Start of MATERIAL SHOWN

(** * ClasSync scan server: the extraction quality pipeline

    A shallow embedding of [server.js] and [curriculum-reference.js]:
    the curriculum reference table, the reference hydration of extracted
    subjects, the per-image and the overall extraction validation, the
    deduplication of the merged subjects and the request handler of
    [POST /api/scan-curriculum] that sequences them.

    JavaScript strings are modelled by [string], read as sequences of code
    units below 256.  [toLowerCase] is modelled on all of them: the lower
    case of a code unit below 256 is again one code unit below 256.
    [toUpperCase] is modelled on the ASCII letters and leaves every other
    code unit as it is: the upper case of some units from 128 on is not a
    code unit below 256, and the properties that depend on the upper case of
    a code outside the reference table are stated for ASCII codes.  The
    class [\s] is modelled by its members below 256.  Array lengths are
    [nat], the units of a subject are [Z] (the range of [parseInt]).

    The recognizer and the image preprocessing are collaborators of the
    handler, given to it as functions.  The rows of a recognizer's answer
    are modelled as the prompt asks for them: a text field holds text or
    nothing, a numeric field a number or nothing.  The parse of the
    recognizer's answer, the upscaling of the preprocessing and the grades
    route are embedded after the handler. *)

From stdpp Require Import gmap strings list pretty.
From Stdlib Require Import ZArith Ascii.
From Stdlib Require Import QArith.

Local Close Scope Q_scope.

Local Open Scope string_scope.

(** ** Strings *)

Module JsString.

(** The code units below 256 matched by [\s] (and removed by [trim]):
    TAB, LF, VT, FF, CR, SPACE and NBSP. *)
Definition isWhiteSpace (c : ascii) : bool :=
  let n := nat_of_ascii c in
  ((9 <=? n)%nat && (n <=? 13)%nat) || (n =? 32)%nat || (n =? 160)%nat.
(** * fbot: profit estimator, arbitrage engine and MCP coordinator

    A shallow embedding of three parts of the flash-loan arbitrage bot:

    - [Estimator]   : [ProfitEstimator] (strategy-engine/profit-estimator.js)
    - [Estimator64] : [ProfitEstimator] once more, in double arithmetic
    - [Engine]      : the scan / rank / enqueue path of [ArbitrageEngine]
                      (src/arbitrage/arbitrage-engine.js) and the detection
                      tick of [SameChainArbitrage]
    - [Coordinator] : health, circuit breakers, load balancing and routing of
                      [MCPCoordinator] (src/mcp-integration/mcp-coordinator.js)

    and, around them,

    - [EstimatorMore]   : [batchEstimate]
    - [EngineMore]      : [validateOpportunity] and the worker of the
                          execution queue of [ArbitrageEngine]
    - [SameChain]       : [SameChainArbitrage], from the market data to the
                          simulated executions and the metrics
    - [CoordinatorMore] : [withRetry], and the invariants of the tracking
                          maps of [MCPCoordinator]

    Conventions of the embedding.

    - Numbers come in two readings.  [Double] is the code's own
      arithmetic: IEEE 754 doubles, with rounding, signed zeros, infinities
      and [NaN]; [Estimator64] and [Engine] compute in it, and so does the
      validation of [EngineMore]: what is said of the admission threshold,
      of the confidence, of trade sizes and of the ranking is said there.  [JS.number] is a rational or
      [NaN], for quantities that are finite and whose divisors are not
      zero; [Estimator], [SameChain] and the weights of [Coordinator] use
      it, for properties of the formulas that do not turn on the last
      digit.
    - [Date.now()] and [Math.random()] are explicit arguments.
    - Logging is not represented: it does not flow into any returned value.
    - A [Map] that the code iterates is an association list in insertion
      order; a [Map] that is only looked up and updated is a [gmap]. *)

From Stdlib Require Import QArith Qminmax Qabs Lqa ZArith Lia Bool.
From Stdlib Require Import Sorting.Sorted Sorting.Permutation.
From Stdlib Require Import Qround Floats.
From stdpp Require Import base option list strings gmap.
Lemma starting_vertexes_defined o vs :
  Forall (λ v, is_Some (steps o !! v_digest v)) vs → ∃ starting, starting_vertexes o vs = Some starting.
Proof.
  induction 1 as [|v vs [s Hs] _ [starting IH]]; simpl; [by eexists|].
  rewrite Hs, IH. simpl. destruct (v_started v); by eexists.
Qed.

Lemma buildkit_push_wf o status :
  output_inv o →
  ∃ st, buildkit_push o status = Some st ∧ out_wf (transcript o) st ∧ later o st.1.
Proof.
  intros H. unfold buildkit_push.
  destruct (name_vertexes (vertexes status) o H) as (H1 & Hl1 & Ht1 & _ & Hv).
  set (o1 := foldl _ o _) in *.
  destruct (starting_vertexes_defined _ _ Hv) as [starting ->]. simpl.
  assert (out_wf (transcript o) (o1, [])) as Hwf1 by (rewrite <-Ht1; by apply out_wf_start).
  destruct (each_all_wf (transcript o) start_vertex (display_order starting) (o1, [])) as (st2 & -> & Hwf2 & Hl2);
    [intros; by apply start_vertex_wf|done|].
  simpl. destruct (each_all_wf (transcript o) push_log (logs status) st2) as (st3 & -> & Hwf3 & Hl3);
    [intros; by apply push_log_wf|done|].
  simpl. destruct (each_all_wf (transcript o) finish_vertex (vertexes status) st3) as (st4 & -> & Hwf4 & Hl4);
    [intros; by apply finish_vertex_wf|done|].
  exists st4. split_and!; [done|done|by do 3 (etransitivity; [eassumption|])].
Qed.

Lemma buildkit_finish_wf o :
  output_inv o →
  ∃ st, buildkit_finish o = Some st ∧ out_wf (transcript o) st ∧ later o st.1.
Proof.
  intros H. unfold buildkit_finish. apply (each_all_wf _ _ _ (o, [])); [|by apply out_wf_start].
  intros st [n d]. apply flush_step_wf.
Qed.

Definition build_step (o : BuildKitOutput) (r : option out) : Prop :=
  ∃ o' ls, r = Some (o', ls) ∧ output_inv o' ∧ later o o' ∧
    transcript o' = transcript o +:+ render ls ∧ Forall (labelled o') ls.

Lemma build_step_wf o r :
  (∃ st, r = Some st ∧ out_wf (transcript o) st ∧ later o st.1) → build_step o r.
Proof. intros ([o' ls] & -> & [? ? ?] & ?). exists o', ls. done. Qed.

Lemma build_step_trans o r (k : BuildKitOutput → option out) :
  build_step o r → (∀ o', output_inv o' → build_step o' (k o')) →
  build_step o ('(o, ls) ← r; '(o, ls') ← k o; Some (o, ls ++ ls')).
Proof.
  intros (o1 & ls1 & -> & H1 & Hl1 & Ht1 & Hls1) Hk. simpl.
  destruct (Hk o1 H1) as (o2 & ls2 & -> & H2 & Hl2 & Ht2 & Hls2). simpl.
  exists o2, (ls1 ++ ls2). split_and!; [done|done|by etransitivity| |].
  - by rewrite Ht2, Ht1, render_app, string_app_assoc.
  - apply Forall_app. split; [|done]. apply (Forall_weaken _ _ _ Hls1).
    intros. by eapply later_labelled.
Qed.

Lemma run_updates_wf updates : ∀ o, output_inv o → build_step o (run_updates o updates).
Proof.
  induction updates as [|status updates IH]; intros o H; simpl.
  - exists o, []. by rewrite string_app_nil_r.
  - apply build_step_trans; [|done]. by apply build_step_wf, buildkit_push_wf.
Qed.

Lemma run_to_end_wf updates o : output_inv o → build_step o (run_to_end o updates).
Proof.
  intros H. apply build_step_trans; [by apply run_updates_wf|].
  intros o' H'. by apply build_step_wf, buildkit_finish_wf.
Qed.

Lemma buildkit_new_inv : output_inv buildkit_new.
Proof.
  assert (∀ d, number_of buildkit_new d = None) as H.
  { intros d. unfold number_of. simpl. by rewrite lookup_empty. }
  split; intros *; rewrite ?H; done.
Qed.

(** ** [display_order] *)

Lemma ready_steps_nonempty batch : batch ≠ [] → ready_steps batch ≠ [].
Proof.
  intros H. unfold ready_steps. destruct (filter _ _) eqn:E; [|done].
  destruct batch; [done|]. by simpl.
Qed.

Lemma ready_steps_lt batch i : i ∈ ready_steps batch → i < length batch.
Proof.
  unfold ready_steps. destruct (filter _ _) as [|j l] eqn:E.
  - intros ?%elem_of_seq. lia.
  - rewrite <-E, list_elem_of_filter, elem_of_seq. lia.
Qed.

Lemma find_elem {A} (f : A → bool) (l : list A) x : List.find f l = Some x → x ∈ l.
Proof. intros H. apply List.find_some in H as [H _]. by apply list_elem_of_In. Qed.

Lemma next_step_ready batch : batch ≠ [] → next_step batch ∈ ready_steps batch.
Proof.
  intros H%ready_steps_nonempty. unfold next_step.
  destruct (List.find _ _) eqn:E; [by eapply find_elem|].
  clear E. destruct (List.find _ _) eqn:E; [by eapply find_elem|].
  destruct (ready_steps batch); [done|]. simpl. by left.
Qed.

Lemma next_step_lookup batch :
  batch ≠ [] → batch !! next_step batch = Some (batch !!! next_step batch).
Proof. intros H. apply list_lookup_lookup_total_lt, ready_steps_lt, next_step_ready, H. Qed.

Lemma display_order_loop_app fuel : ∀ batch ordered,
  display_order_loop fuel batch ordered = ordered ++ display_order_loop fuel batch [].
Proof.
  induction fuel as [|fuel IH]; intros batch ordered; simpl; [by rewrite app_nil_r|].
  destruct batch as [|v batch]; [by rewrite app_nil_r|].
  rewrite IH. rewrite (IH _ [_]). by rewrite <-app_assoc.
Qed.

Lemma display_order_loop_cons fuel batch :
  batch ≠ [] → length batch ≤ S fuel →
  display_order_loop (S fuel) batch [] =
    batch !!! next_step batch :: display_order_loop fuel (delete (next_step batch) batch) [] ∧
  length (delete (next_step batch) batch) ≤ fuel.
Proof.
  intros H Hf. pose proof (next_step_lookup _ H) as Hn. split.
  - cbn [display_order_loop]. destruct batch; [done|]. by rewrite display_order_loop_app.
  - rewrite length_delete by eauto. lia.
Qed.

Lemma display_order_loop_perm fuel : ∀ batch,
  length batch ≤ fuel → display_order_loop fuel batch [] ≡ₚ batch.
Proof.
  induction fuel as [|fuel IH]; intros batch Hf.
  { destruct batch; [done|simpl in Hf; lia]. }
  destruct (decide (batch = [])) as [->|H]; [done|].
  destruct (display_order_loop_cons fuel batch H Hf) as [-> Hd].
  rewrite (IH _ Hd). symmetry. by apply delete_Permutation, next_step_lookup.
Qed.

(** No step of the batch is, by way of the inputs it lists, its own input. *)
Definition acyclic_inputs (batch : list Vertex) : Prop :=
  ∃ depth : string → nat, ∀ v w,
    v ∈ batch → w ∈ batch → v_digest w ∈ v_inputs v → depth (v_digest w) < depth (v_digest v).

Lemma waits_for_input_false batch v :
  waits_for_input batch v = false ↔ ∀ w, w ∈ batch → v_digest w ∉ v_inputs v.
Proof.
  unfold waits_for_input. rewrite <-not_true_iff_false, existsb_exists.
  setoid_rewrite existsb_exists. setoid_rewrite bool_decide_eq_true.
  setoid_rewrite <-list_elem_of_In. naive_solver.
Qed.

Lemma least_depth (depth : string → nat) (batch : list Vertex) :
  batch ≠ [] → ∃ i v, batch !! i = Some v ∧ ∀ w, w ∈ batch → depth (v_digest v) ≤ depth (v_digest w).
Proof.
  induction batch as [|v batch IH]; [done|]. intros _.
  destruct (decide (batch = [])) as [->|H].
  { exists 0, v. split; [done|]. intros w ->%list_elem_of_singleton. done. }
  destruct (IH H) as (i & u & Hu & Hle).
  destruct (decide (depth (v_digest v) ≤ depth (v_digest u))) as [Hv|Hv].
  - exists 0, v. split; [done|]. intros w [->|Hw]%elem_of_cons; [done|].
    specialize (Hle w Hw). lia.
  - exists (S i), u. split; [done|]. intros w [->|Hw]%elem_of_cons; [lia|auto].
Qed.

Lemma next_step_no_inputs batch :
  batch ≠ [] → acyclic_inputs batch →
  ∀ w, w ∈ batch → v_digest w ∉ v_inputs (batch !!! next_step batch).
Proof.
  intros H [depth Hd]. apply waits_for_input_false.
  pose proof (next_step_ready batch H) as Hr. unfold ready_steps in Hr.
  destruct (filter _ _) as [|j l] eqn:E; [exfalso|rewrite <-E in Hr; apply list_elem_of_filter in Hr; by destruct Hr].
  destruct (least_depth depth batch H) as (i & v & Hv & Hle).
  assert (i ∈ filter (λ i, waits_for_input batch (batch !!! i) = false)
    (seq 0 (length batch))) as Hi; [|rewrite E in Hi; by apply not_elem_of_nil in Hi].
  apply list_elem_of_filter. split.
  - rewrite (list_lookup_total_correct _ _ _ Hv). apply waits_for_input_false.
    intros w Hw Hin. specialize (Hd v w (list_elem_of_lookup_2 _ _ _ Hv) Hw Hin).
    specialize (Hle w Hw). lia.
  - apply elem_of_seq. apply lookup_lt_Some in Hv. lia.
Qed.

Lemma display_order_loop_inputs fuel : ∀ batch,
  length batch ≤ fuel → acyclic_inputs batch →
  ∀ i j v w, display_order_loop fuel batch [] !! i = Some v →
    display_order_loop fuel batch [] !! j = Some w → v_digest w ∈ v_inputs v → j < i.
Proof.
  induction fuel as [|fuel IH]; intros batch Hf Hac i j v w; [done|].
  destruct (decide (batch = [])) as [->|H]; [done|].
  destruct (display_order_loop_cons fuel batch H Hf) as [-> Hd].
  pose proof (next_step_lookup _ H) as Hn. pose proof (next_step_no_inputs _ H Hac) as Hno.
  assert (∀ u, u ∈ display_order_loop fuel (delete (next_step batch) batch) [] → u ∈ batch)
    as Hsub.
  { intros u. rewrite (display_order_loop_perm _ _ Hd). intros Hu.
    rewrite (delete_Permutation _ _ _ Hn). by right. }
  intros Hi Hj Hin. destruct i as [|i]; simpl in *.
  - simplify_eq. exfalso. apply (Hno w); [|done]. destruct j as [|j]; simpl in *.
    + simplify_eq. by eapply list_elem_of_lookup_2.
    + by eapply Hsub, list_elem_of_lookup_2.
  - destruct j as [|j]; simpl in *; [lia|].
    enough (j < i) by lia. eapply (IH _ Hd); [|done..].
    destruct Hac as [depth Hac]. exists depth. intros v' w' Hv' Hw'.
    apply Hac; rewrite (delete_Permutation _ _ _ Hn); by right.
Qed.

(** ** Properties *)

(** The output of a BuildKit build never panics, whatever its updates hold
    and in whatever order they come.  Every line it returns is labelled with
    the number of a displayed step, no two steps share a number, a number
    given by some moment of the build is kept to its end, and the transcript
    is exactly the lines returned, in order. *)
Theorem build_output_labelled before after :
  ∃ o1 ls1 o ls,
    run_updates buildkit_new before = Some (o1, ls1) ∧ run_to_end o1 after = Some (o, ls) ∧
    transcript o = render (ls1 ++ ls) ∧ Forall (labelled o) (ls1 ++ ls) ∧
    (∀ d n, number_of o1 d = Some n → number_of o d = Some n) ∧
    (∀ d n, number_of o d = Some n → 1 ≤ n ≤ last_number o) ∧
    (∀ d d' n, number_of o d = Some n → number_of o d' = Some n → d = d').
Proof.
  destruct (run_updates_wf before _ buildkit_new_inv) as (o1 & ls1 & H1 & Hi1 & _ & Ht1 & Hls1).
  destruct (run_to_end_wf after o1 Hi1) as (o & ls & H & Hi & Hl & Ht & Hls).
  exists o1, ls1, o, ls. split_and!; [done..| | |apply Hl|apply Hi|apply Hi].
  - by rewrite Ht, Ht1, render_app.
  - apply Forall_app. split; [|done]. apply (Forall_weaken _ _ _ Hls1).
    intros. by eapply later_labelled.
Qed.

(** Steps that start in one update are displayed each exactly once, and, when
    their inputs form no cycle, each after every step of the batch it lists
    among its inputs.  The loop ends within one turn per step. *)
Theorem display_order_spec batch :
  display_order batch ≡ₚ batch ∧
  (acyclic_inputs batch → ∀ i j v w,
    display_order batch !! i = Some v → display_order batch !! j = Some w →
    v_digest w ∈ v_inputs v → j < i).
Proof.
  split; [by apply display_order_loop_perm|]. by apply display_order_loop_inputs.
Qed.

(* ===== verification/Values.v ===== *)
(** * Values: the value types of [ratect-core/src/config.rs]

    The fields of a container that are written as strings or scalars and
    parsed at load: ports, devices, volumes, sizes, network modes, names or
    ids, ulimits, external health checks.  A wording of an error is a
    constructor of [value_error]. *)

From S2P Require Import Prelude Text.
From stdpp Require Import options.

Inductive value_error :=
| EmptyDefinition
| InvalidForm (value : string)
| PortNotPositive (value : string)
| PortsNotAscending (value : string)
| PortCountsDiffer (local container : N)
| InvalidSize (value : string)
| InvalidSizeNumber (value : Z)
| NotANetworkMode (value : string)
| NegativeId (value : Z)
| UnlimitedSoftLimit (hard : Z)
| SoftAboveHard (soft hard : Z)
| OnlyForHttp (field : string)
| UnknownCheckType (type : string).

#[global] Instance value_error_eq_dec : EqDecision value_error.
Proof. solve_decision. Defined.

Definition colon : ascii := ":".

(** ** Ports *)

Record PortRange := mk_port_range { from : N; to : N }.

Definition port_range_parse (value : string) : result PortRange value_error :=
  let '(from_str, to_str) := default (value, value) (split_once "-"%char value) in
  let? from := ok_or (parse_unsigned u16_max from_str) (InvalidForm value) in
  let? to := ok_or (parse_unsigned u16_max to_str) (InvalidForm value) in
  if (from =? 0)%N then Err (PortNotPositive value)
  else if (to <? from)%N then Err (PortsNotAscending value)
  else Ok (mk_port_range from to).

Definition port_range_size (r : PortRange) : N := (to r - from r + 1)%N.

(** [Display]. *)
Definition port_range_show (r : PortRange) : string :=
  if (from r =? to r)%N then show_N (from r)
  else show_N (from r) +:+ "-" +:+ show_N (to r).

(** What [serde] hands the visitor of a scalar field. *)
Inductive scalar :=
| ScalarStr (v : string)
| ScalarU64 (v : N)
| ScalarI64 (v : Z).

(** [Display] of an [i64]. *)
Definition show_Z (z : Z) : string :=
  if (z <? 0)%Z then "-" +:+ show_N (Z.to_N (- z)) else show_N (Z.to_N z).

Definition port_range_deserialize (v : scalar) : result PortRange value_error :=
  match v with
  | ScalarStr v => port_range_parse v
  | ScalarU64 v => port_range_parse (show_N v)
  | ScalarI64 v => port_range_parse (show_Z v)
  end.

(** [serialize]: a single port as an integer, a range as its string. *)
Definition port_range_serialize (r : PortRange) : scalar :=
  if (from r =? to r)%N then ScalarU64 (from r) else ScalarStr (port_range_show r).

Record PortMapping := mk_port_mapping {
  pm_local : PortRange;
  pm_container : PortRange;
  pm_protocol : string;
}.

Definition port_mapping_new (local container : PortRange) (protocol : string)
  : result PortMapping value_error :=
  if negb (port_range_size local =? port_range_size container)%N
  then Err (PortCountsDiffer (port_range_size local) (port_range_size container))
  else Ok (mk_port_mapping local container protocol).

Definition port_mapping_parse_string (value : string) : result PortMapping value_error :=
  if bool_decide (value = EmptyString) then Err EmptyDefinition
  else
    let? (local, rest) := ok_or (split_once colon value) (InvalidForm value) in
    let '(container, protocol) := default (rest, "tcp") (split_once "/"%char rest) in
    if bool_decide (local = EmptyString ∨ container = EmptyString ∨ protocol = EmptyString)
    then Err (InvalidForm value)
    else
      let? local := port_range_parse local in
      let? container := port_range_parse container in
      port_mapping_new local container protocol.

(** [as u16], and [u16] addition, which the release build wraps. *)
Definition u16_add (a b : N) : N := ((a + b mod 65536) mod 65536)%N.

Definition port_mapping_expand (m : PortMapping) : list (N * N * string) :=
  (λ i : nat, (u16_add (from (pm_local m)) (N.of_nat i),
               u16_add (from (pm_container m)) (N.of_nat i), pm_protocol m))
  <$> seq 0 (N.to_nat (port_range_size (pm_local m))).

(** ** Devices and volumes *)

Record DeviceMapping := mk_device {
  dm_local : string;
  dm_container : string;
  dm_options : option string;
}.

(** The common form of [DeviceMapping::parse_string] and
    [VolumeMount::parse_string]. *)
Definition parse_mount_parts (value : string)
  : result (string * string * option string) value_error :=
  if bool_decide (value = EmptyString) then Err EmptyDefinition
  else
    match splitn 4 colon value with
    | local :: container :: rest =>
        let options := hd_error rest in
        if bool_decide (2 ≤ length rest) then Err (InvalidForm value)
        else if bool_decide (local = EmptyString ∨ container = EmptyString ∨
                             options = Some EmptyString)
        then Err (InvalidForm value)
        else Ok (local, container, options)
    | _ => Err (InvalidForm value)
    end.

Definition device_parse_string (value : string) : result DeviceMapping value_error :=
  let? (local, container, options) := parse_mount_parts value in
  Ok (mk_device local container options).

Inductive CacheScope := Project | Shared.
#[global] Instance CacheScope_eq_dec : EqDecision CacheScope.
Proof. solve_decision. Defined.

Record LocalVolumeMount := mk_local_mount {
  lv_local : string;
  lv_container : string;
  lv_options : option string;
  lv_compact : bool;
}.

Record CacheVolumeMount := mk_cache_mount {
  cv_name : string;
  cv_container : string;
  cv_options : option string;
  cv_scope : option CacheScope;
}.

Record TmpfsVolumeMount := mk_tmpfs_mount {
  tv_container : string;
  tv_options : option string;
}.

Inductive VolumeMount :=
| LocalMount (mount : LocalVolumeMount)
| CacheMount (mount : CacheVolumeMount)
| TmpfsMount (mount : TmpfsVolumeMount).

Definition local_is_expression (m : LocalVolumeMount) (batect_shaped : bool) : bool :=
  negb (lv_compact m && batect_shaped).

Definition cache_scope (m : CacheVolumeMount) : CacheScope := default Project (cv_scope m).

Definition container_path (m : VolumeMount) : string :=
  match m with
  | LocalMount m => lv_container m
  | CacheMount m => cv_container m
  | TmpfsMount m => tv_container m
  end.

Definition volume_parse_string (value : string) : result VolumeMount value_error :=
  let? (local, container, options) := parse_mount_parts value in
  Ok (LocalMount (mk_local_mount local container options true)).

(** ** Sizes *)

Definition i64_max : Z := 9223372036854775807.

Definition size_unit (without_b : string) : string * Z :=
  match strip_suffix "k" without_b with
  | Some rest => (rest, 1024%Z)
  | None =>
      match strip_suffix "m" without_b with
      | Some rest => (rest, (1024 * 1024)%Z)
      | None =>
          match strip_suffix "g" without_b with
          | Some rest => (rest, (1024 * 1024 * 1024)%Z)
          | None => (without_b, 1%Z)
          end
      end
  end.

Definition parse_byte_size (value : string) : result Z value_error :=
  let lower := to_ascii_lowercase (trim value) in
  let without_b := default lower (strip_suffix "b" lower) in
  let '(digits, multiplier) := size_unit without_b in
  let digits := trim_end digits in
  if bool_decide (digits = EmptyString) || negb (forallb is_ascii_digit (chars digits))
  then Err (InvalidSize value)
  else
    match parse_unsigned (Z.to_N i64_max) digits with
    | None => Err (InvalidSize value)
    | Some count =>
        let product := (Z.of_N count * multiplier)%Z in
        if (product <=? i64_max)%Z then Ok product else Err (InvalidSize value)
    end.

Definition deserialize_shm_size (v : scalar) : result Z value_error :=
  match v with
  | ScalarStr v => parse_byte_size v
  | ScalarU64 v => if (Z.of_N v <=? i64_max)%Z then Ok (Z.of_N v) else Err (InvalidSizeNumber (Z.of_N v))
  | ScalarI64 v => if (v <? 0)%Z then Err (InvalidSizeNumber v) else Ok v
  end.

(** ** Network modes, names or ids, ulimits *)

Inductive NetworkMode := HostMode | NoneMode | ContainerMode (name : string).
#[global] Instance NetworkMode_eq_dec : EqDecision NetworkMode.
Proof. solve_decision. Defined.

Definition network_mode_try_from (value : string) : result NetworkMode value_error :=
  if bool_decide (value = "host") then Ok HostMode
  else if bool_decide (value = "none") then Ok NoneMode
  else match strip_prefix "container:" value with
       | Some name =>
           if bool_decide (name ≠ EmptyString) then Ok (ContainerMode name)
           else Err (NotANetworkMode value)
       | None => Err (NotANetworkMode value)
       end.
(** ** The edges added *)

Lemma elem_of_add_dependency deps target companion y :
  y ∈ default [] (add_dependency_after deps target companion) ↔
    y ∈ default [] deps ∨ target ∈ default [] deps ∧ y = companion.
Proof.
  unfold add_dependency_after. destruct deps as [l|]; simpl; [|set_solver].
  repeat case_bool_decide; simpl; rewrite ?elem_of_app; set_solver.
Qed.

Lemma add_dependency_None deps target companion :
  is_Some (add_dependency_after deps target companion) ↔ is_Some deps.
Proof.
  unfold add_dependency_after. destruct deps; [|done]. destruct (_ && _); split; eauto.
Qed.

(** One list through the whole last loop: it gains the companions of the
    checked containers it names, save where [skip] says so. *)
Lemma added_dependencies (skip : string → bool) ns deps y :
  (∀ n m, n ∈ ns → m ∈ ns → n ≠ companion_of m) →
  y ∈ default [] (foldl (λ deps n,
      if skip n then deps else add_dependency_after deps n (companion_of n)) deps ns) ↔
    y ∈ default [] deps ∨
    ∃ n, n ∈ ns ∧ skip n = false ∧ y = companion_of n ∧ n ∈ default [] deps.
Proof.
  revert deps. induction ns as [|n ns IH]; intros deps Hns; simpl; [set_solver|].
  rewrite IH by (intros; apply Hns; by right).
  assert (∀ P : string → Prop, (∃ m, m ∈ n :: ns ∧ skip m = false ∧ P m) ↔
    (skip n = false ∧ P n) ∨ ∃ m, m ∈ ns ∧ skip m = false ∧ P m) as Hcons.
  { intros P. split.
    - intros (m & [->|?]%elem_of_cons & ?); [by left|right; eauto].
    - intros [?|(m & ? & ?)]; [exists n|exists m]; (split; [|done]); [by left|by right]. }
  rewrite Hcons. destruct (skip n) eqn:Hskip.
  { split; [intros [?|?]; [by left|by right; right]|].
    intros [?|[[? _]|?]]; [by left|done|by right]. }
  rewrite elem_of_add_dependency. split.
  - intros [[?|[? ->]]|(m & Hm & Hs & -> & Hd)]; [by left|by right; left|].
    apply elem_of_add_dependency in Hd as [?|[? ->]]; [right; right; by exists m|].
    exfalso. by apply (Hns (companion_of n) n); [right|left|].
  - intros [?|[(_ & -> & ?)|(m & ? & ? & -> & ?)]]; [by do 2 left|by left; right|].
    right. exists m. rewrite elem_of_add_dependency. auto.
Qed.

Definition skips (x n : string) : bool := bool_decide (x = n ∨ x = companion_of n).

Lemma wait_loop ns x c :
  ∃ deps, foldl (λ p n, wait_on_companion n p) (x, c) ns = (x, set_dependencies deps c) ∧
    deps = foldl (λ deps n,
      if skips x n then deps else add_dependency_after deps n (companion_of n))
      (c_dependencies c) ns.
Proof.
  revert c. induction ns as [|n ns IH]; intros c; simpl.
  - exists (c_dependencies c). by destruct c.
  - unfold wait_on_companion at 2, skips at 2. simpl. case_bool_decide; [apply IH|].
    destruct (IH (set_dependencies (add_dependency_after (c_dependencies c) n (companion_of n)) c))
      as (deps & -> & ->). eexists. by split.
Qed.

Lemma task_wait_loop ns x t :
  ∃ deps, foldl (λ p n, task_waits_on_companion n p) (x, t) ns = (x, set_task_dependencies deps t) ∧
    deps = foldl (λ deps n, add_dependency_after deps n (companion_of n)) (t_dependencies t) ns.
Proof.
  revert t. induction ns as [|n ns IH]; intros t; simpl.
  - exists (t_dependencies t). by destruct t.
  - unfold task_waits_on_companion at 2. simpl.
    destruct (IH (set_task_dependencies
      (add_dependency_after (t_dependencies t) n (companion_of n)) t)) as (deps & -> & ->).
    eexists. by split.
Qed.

End of MATERIAL SHOWN

WHAT TO WORK ON:
Word for word, restate the lines of the data above that fall between the line holding "waits_for_input batch v" and the line holding "Lemma least_depth (depth", inclusive, and no other lines.

ANSWER BOX:
  waits_for_input batch v = false ↔ ∀ w, w ∈ batch → v_digest w ∉ v_inputs v.
Proof.
  unfold waits_for_input. rewrite <-not_true_iff_false, existsb_exists.
  setoid_rewrite existsb_exists. setoid_rewrite bool_decide_eq_true.
  setoid_rewrite <-list_elem_of_In. naive_solver.
Qed.

Lemma least_depth (depth : string → nat) (batch : list Vertex) :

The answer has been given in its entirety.